> **TASK ITEM**: Reproduce, from the lines below, exactly the stretch that begins at the line containing "fun s => (r, s)." and ends at the line containing "(** [sep.join(l)] *)", both included.

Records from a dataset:
*****
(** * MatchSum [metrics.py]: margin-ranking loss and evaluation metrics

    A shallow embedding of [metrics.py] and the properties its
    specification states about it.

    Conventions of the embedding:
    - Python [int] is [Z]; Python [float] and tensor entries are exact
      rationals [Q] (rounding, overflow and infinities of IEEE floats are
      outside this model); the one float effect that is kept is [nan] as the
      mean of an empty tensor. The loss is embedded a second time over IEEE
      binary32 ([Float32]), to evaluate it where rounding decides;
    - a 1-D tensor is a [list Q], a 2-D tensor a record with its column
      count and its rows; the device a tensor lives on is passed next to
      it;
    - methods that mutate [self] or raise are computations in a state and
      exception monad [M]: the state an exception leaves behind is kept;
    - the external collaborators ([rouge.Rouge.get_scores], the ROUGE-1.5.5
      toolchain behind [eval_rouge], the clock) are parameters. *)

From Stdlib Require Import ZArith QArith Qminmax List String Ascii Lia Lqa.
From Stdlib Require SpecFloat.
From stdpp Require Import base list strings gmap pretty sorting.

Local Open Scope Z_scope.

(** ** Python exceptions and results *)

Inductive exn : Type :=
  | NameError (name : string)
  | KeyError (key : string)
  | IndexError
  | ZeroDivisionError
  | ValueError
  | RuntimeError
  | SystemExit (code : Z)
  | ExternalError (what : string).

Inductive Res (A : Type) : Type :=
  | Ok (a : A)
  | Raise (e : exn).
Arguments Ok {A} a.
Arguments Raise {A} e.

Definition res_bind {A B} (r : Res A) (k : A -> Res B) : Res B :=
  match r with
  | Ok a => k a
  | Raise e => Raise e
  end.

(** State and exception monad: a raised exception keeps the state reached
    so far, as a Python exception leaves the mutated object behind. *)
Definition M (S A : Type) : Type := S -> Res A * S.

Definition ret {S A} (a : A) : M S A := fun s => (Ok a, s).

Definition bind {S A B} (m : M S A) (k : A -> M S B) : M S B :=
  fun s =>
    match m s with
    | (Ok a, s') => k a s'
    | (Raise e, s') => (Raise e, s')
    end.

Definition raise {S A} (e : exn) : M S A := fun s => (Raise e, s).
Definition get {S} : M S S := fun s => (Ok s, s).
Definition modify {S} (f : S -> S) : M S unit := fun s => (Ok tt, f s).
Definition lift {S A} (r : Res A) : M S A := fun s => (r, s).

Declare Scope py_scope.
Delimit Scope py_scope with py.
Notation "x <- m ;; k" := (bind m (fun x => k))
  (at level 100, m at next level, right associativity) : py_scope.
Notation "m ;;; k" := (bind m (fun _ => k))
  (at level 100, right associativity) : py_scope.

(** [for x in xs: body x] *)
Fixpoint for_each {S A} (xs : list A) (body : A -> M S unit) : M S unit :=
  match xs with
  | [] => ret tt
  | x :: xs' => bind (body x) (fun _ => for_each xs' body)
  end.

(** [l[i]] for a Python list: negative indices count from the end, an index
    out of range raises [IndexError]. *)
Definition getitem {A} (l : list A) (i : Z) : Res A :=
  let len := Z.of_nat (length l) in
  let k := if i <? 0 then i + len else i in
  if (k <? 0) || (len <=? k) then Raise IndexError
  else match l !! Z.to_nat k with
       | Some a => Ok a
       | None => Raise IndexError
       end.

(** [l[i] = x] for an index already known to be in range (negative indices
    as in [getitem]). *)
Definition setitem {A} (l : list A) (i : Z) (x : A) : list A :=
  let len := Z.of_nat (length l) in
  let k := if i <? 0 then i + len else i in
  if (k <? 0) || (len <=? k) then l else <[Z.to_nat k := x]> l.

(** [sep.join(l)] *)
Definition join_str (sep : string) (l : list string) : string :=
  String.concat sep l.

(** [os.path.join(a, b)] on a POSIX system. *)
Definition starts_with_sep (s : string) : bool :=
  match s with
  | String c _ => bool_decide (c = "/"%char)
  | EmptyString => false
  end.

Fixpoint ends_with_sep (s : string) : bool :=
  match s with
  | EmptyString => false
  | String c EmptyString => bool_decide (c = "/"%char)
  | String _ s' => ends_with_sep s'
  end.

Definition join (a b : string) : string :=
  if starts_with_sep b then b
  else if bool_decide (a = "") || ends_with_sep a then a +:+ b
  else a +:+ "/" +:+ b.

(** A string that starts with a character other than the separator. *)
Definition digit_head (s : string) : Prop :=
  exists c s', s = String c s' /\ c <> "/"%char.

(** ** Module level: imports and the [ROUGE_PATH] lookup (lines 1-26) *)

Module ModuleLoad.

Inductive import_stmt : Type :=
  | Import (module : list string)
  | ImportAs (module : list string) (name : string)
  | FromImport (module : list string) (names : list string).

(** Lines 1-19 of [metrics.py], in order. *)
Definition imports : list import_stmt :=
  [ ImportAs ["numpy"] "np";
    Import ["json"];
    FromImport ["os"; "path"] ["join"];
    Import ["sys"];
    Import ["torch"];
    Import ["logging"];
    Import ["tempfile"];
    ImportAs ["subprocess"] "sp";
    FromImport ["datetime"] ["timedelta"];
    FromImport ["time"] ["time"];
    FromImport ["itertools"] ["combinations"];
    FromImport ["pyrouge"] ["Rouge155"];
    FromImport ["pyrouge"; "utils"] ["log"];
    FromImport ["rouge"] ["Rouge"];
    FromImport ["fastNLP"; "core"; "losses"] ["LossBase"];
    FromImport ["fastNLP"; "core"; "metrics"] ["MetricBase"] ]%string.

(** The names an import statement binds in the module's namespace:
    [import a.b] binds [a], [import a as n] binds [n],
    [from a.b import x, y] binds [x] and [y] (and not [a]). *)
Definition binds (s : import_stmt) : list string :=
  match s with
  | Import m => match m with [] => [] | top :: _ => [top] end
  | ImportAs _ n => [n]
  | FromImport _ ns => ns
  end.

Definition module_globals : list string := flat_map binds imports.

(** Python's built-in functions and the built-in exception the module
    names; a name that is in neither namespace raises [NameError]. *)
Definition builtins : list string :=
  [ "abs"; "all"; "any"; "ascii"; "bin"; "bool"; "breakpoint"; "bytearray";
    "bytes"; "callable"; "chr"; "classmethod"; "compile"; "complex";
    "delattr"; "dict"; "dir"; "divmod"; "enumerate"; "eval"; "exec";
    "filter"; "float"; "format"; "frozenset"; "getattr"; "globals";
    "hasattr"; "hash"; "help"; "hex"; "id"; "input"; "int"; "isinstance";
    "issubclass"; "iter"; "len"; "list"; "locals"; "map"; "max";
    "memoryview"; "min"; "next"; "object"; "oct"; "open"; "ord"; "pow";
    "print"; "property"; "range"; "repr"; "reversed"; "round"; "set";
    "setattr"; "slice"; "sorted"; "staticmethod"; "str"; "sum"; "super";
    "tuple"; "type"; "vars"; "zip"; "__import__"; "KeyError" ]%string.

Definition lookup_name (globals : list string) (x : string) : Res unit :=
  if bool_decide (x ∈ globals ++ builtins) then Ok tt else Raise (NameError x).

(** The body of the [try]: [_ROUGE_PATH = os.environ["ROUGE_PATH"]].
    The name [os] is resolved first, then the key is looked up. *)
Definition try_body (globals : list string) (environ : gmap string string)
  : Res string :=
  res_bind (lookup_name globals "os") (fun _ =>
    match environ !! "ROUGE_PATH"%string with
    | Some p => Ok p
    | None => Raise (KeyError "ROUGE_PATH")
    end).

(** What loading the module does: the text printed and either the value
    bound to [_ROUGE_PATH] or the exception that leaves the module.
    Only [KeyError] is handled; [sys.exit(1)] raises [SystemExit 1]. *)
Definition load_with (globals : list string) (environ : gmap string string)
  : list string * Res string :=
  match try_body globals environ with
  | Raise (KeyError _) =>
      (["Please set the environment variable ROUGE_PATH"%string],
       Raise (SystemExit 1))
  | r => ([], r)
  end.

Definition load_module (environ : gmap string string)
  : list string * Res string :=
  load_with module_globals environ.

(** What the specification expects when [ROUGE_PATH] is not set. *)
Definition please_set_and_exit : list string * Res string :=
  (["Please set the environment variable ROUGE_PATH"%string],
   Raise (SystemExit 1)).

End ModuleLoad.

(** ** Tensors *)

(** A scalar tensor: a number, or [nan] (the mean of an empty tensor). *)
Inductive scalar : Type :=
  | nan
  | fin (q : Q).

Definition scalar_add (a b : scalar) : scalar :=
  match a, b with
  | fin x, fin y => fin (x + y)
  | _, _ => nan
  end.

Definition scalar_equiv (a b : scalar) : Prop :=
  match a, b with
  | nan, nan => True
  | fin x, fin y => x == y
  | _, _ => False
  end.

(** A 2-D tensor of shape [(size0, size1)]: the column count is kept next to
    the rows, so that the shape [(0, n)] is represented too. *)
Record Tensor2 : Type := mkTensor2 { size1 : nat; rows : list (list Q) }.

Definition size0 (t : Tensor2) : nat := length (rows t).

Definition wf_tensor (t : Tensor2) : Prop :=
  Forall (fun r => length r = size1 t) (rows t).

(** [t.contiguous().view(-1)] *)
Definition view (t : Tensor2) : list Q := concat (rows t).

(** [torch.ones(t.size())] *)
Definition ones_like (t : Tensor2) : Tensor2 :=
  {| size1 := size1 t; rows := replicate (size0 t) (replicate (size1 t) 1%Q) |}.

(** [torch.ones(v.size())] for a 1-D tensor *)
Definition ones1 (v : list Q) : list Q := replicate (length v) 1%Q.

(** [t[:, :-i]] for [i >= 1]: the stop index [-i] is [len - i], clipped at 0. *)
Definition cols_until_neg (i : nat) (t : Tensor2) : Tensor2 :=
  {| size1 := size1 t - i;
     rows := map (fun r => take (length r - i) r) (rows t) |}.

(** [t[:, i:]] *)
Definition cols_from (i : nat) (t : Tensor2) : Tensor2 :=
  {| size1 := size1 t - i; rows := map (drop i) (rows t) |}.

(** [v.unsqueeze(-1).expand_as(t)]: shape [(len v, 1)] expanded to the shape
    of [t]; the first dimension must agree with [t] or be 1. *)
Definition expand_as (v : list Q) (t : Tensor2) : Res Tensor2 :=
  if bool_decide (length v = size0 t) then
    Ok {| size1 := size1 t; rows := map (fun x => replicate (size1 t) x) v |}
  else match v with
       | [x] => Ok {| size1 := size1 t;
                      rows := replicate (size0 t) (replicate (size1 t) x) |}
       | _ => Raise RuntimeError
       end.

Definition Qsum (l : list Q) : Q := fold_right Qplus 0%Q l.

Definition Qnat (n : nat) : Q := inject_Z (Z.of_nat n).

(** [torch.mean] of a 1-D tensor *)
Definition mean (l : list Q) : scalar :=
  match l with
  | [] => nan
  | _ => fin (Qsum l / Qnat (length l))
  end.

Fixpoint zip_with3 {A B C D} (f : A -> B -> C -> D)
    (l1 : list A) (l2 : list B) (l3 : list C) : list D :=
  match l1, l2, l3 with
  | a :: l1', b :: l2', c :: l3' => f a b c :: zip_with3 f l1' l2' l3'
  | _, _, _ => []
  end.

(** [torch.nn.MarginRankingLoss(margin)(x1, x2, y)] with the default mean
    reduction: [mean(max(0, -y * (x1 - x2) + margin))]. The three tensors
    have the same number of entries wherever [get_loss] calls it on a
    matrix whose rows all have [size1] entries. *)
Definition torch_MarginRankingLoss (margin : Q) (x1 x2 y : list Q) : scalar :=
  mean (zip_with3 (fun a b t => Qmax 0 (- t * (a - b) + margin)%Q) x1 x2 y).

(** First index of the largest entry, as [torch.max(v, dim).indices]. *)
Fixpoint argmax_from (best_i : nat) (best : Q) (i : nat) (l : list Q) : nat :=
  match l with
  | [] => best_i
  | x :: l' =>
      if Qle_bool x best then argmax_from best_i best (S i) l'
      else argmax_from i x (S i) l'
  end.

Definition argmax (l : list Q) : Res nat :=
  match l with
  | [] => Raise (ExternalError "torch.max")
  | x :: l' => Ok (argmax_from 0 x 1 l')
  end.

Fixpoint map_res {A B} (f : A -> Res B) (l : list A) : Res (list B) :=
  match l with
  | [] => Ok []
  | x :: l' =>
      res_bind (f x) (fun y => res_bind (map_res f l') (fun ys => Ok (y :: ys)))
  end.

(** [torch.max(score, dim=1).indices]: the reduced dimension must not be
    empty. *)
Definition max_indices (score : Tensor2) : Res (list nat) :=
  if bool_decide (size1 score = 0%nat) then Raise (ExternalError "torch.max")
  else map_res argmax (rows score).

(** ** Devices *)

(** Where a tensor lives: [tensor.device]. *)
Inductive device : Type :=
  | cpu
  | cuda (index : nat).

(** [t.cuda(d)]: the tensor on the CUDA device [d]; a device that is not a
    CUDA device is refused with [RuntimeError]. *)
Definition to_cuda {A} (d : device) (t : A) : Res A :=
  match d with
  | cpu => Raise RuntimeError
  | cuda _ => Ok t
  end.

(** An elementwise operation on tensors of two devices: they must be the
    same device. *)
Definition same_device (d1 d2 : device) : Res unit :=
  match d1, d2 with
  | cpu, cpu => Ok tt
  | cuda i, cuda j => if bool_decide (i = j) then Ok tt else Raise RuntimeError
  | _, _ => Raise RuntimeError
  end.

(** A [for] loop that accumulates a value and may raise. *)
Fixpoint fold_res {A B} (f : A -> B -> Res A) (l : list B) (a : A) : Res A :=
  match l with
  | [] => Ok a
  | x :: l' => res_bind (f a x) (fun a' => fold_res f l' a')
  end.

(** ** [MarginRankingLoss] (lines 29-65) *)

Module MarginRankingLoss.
*****
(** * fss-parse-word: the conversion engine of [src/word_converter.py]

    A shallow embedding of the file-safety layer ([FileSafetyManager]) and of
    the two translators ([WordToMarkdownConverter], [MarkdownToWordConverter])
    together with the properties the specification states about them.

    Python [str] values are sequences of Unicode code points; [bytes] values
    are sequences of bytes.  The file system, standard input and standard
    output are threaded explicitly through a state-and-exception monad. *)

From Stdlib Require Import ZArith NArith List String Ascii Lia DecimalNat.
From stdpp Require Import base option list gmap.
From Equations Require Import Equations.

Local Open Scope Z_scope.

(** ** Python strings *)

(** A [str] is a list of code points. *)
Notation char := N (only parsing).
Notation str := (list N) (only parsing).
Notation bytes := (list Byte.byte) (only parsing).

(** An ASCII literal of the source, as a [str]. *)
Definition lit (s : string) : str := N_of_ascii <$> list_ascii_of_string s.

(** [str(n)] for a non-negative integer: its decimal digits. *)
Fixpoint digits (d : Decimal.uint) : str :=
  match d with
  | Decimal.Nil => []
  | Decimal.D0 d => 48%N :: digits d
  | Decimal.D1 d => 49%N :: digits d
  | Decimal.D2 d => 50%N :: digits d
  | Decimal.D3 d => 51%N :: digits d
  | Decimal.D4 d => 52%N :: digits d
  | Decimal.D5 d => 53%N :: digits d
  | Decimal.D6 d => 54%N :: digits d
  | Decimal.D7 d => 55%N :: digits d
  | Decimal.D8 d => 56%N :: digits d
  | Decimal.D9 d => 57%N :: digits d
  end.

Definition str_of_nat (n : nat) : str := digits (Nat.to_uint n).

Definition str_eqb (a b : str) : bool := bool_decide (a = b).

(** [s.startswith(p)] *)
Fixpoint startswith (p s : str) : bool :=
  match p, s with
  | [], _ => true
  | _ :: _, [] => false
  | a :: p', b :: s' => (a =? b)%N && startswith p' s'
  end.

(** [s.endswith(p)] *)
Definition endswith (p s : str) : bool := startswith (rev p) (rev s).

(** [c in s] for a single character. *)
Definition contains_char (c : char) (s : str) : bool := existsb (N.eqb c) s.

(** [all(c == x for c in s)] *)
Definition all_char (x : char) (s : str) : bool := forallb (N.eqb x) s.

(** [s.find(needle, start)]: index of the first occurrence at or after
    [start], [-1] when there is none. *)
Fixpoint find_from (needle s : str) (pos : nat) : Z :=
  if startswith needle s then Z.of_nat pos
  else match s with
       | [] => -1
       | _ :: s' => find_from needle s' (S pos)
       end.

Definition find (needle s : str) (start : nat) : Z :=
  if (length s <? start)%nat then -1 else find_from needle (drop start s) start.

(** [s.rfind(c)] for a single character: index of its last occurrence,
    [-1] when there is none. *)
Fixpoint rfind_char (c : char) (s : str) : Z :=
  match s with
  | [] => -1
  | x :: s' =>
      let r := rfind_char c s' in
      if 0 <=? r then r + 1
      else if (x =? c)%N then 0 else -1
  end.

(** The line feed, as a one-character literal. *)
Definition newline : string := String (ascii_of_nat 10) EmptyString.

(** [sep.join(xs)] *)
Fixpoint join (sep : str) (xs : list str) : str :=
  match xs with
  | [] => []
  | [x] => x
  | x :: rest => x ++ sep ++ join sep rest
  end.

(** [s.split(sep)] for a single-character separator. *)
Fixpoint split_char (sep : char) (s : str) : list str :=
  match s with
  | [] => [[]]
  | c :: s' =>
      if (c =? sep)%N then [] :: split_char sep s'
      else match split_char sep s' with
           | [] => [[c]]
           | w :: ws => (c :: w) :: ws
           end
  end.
*****
> **EXERCISE ANSWER**:
Definition lift {S A} (r : Res A) : M S A := fun s => (r, s).

Declare Scope py_scope.
Delimit Scope py_scope with py.
Notation "x <- m ;; k" := (bind m (fun x => k))
  (at level 100, m at next level, right associativity) : py_scope.
Notation "m ;;; k" := (bind m (fun _ => k))
  (at level 100, right associativity) : py_scope.

(** [for x in xs: body x] *)
Fixpoint for_each {S A} (xs : list A) (body : A -> M S unit) : M S unit :=
  match xs with
  | [] => ret tt
  | x :: xs' => bind (body x) (fun _ => for_each xs' body)
  end.

(** [l[i]] for a Python list: negative indices count from the end, an index
    out of range raises [IndexError]. *)
Definition getitem {A} (l : list A) (i : Z) : Res A :=
  let len := Z.of_nat (length l) in
  let k := if i <? 0 then i + len else i in
  if (k <? 0) || (len <=? k) then Raise IndexError
  else match l !! Z.to_nat k with
       | Some a => Ok a
       | None => Raise IndexError
       end.

(** [l[i] = x] for an index already known to be in range (negative indices
    as in [getitem]). *)
Definition setitem {A} (l : list A) (i : Z) (x : A) : list A :=
  let len := Z.of_nat (length l) in
  let k := if i <? 0 then i + len else i in
  if (k <? 0) || (len <=? k) then l else <[Z.to_nat k := x]> l.

(** [sep.join(l)] *)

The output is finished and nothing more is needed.